Assignment
Your task is to copy the lines of the data below from the line holding "- assert (holds (root_at" through the line holding "rewrite size_to_map in", inclusive, exactly and with nothing added.

Data under study
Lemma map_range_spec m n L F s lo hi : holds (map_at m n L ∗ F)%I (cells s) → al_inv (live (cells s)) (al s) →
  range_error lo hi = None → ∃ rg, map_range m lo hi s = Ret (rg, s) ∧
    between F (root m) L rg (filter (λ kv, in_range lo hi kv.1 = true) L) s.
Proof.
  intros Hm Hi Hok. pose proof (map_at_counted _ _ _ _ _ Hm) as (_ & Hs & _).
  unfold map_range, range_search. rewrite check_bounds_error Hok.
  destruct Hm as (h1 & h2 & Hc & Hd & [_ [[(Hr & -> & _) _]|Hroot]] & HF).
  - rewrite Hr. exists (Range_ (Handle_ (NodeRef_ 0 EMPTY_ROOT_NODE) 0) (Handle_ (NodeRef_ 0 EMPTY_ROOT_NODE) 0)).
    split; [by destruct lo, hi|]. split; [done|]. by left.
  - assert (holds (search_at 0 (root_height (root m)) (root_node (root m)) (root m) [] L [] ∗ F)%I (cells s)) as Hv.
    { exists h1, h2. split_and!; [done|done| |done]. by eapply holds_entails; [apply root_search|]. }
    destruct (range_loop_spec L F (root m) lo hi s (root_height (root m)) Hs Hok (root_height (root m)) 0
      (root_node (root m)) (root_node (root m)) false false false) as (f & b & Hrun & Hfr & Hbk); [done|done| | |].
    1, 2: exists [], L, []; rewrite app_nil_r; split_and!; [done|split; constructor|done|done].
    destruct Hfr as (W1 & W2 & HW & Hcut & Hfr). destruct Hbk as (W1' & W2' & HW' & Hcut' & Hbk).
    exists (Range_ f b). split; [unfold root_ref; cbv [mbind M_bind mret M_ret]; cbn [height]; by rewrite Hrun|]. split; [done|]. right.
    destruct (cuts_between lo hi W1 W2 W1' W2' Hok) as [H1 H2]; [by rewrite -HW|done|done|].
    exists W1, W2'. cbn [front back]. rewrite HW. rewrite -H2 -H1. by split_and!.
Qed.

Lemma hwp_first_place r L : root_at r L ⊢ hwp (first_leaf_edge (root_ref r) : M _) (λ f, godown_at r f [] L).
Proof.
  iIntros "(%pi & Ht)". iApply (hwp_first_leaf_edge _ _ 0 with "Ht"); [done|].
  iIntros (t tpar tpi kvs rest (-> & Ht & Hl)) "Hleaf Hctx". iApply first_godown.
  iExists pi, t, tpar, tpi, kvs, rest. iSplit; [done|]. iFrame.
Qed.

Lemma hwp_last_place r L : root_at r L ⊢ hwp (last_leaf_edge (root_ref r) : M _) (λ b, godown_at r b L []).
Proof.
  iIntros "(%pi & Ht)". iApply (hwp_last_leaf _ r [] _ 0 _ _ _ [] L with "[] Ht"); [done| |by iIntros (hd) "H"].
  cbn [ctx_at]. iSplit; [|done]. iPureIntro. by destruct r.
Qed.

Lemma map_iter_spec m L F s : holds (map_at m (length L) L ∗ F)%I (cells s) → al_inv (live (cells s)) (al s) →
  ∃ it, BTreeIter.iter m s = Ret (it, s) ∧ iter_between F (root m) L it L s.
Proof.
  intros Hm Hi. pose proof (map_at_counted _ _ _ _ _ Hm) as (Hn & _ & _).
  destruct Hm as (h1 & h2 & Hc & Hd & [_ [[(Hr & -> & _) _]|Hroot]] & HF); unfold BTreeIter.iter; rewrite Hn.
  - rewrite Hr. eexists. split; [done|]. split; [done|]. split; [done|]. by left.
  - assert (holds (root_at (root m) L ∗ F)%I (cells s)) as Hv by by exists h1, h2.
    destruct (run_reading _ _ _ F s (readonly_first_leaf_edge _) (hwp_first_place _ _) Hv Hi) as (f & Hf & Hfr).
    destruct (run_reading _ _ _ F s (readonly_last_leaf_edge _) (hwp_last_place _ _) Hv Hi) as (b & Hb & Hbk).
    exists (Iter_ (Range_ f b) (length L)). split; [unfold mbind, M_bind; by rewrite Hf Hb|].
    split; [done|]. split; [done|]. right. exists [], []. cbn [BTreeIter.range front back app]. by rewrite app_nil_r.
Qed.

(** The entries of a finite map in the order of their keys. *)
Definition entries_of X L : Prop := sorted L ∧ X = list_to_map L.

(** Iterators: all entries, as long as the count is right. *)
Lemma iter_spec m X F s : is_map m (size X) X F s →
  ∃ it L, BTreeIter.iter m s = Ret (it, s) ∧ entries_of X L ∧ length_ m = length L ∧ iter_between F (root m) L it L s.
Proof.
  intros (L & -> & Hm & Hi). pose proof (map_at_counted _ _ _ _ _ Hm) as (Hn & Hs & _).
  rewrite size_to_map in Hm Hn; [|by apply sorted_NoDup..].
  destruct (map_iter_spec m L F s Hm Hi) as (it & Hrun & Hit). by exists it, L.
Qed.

==

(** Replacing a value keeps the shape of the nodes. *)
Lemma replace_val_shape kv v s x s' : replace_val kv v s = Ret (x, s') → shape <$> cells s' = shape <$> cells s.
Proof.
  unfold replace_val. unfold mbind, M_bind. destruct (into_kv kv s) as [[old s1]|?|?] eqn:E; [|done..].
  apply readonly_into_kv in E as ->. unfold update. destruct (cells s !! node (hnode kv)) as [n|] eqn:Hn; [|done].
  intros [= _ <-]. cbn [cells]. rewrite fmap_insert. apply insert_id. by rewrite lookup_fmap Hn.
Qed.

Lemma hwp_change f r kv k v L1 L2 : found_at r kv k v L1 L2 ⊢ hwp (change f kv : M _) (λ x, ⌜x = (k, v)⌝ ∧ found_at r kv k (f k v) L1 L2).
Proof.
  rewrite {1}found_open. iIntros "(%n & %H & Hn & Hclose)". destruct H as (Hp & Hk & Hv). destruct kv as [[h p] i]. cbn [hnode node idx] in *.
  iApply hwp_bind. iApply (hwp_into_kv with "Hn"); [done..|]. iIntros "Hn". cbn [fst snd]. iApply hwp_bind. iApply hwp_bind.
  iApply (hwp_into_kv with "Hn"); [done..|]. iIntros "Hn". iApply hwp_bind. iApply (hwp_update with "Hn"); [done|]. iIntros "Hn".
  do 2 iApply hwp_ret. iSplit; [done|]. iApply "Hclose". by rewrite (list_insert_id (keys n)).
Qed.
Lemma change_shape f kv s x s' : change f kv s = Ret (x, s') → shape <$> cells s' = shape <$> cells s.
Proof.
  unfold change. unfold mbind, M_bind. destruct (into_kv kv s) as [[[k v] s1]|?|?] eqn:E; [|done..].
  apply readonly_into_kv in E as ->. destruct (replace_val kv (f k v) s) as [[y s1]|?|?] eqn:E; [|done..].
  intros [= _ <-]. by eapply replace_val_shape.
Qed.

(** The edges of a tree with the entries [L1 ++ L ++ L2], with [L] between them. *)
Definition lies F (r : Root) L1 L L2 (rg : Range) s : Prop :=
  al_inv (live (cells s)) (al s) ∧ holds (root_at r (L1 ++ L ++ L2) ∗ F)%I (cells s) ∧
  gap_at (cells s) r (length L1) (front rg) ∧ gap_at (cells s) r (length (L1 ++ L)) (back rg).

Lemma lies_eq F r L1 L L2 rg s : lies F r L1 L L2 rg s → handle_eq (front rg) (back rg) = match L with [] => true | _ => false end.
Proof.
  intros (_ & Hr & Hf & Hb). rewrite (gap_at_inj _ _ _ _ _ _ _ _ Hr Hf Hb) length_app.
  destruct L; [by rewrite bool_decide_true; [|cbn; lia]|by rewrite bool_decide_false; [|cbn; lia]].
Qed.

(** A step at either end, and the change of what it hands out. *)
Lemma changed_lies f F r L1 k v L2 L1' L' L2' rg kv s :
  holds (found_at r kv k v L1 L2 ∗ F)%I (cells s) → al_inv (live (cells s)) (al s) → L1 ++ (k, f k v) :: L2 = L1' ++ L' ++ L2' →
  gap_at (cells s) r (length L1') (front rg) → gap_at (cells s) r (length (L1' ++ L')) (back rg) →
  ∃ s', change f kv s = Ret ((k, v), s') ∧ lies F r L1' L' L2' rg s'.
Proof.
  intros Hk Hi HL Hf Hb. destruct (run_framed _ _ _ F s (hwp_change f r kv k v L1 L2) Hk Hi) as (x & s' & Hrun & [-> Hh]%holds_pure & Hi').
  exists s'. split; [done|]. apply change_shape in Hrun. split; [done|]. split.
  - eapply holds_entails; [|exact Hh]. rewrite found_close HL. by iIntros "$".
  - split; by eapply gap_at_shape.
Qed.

Finished task
  - assert (holds (root_at (root m) L ∗ F)%I (cells s)) as Hv by by exists h1, h2.
    destruct (run_reading _ _ _ F s (readonly_first_leaf_edge _) (hwp_first_place _ _) Hv Hi) as (f & Hf & Hfr).
    destruct (run_reading _ _ _ F s (readonly_last_leaf_edge _) (hwp_last_place _ _) Hv Hi) as (b & Hb & Hbk).
    exists (Iter_ (Range_ f b) (length L)). split; [unfold mbind, M_bind; by rewrite Hf Hb|].
    split; [done|]. split; [done|]. right. exists [], []. cbn [BTreeIter.range front back app]. by rewrite app_nil_r.
Qed.

(** The entries of a finite map in the order of their keys. *)
Definition entries_of X L : Prop := sorted L ∧ X = list_to_map L.

(** Iterators: all entries, as long as the count is right. *)
Lemma iter_spec m X F s : is_map m (size X) X F s →
  ∃ it L, BTreeIter.iter m s = Ret (it, s) ∧ entries_of X L ∧ length_ m = length L ∧ iter_between F (root m) L it L s.
Proof.
  intros (L & -> & Hm & Hi). pose proof (map_at_counted _ _ _ _ _ Hm) as (Hn & Hs & _).
  rewrite size_to_map in Hm Hn; [|by apply sorted_NoDup..].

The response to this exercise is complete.